Your answer must be every line of the data below that holds the string "members", copied exactly.

Task data below:

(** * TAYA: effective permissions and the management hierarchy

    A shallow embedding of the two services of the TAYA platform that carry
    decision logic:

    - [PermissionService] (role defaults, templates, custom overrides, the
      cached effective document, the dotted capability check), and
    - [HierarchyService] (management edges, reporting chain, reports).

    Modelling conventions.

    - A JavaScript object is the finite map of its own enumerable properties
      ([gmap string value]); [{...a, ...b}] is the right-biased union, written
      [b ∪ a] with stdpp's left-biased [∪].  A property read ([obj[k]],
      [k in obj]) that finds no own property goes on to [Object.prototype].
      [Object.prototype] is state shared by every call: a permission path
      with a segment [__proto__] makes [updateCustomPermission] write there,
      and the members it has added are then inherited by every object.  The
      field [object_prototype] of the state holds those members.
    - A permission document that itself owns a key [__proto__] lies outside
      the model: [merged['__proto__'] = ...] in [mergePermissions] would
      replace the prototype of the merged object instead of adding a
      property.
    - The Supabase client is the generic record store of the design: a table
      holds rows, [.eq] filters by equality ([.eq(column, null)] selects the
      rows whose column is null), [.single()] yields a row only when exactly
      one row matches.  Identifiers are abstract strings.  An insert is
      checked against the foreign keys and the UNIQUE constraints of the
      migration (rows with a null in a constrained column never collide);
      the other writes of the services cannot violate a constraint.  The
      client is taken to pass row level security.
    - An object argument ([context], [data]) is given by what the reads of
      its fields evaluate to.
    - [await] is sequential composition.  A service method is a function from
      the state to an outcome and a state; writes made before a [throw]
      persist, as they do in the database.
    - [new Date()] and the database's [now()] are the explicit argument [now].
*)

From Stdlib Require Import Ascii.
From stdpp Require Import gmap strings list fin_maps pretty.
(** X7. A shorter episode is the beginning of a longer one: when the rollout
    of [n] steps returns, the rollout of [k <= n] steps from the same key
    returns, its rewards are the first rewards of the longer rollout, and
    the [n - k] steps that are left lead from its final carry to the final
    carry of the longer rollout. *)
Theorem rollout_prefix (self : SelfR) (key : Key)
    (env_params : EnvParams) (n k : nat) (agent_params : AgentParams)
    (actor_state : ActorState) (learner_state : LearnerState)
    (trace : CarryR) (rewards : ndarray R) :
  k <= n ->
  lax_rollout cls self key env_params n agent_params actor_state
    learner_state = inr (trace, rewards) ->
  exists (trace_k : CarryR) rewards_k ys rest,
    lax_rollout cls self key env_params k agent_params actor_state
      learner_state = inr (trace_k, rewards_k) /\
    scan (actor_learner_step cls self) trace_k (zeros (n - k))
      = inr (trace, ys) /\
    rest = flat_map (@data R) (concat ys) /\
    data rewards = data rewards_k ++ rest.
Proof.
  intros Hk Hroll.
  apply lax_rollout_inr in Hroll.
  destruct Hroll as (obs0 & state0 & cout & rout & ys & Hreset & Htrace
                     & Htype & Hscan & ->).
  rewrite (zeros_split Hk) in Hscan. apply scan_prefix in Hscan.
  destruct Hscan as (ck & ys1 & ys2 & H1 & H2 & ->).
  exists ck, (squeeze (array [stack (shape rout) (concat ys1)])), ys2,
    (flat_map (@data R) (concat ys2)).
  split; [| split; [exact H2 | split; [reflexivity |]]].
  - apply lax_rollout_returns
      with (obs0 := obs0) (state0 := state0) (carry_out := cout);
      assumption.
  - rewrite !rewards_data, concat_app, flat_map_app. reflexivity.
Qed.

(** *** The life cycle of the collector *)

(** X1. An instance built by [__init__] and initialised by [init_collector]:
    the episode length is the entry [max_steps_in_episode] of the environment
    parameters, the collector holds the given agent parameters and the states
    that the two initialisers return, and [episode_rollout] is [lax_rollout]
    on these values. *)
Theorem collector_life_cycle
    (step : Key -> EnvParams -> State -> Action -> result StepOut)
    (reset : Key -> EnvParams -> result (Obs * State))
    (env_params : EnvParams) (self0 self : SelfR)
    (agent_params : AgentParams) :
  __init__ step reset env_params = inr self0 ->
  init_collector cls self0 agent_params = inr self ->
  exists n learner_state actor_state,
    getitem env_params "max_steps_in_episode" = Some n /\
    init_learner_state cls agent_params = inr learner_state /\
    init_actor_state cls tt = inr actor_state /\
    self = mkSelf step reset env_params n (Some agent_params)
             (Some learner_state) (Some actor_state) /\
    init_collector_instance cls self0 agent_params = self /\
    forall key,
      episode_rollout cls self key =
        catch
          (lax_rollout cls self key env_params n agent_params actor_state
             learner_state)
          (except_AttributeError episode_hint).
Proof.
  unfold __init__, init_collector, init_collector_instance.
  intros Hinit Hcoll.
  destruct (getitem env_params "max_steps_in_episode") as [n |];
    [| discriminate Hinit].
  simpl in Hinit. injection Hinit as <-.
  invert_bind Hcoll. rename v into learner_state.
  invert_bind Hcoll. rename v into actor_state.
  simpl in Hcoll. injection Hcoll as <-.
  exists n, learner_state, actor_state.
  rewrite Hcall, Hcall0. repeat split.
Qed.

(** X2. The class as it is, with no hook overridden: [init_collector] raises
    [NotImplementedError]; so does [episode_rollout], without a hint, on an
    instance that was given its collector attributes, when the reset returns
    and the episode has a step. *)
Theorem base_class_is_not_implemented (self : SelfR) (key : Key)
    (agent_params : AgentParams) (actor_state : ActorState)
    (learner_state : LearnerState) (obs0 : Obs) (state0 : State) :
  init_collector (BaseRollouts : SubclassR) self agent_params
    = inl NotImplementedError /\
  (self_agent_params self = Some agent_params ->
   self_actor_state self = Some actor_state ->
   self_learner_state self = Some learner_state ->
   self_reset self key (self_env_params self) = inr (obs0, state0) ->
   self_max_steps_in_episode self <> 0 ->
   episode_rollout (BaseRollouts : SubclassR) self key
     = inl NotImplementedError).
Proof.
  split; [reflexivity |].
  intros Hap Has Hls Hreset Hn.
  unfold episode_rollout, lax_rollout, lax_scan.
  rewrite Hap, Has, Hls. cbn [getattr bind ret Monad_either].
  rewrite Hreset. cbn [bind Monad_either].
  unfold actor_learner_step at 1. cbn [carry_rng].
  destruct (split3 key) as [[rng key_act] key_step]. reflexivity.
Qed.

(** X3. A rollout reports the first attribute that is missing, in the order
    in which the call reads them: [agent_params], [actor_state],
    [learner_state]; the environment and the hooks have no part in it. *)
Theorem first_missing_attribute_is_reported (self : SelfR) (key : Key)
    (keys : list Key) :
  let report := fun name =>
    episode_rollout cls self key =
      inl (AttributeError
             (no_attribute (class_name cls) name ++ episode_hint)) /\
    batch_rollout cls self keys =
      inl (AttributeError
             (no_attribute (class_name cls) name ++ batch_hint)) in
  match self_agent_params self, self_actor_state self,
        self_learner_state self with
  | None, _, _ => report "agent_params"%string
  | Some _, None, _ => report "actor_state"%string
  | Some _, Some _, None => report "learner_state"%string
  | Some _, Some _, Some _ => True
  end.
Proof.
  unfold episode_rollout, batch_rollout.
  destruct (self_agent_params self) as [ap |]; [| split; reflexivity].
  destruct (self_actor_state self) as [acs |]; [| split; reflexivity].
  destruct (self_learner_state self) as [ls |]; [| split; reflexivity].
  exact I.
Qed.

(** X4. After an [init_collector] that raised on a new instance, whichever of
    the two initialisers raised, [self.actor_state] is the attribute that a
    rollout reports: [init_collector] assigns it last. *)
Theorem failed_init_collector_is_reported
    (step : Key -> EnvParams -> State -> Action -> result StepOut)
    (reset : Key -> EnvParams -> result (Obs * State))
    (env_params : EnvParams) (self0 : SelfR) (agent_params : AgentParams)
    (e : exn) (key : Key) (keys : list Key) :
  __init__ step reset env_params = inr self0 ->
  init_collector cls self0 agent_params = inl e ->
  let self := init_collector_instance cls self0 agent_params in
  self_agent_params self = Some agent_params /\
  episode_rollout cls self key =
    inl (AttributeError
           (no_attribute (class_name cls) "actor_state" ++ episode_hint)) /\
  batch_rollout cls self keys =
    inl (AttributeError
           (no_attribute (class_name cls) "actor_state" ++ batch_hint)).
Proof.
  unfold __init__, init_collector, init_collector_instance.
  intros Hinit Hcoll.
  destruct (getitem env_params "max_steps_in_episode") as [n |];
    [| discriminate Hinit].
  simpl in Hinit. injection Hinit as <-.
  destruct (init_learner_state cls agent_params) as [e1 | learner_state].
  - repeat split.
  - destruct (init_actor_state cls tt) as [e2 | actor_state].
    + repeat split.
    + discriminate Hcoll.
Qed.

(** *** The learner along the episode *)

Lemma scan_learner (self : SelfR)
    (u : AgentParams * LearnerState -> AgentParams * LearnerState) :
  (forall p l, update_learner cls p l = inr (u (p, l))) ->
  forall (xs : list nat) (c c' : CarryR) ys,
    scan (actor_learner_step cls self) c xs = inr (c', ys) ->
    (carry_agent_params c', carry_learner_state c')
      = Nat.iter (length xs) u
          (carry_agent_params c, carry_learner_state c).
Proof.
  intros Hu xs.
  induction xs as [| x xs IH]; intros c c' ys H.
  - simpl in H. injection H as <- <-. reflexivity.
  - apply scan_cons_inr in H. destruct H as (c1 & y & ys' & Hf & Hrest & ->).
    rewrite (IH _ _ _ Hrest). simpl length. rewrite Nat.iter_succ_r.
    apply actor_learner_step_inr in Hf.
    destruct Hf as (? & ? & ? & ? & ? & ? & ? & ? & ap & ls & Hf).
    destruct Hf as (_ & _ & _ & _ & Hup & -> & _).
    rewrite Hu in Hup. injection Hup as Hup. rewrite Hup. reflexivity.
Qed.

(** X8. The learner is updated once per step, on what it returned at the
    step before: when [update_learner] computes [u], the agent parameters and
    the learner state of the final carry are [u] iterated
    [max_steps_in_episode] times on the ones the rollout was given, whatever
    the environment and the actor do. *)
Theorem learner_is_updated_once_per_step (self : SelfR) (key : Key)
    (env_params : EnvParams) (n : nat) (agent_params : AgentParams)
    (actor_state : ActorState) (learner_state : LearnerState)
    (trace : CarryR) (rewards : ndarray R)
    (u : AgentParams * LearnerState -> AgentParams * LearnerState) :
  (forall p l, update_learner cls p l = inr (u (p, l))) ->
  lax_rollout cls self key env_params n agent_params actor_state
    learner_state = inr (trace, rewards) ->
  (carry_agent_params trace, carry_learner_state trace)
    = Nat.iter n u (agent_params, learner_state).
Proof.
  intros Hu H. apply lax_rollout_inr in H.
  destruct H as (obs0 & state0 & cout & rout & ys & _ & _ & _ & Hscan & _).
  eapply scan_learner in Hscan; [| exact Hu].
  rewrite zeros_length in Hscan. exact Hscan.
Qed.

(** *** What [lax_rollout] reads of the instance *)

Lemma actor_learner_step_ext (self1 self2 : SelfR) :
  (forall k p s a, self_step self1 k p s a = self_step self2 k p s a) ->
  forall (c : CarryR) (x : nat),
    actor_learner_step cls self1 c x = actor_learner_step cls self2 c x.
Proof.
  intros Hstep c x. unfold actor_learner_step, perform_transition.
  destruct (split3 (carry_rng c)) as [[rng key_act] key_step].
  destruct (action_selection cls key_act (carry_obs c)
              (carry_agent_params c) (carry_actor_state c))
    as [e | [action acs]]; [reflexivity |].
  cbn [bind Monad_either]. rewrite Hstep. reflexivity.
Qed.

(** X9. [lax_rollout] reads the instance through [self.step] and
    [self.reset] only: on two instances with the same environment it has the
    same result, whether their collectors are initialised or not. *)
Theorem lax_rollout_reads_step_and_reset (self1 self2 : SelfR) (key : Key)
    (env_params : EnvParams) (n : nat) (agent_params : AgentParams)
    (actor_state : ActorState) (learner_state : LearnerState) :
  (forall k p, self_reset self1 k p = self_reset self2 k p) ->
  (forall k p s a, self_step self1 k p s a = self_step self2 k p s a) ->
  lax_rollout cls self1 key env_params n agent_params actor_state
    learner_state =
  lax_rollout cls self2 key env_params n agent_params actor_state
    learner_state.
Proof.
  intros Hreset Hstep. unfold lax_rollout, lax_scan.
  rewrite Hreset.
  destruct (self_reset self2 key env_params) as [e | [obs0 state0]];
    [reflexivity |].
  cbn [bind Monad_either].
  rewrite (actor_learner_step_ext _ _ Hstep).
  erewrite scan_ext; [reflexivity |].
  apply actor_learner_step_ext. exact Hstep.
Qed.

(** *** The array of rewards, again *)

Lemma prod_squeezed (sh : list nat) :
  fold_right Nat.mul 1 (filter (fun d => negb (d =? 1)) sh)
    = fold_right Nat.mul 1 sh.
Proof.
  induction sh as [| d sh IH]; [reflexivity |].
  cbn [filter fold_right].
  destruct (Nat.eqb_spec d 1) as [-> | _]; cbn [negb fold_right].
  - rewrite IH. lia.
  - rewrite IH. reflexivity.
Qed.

End of Task data.

:: Completed exercise ::
      and the members it has added are then inherited by every object.  The
      field [object_prototype] of the state holds those members.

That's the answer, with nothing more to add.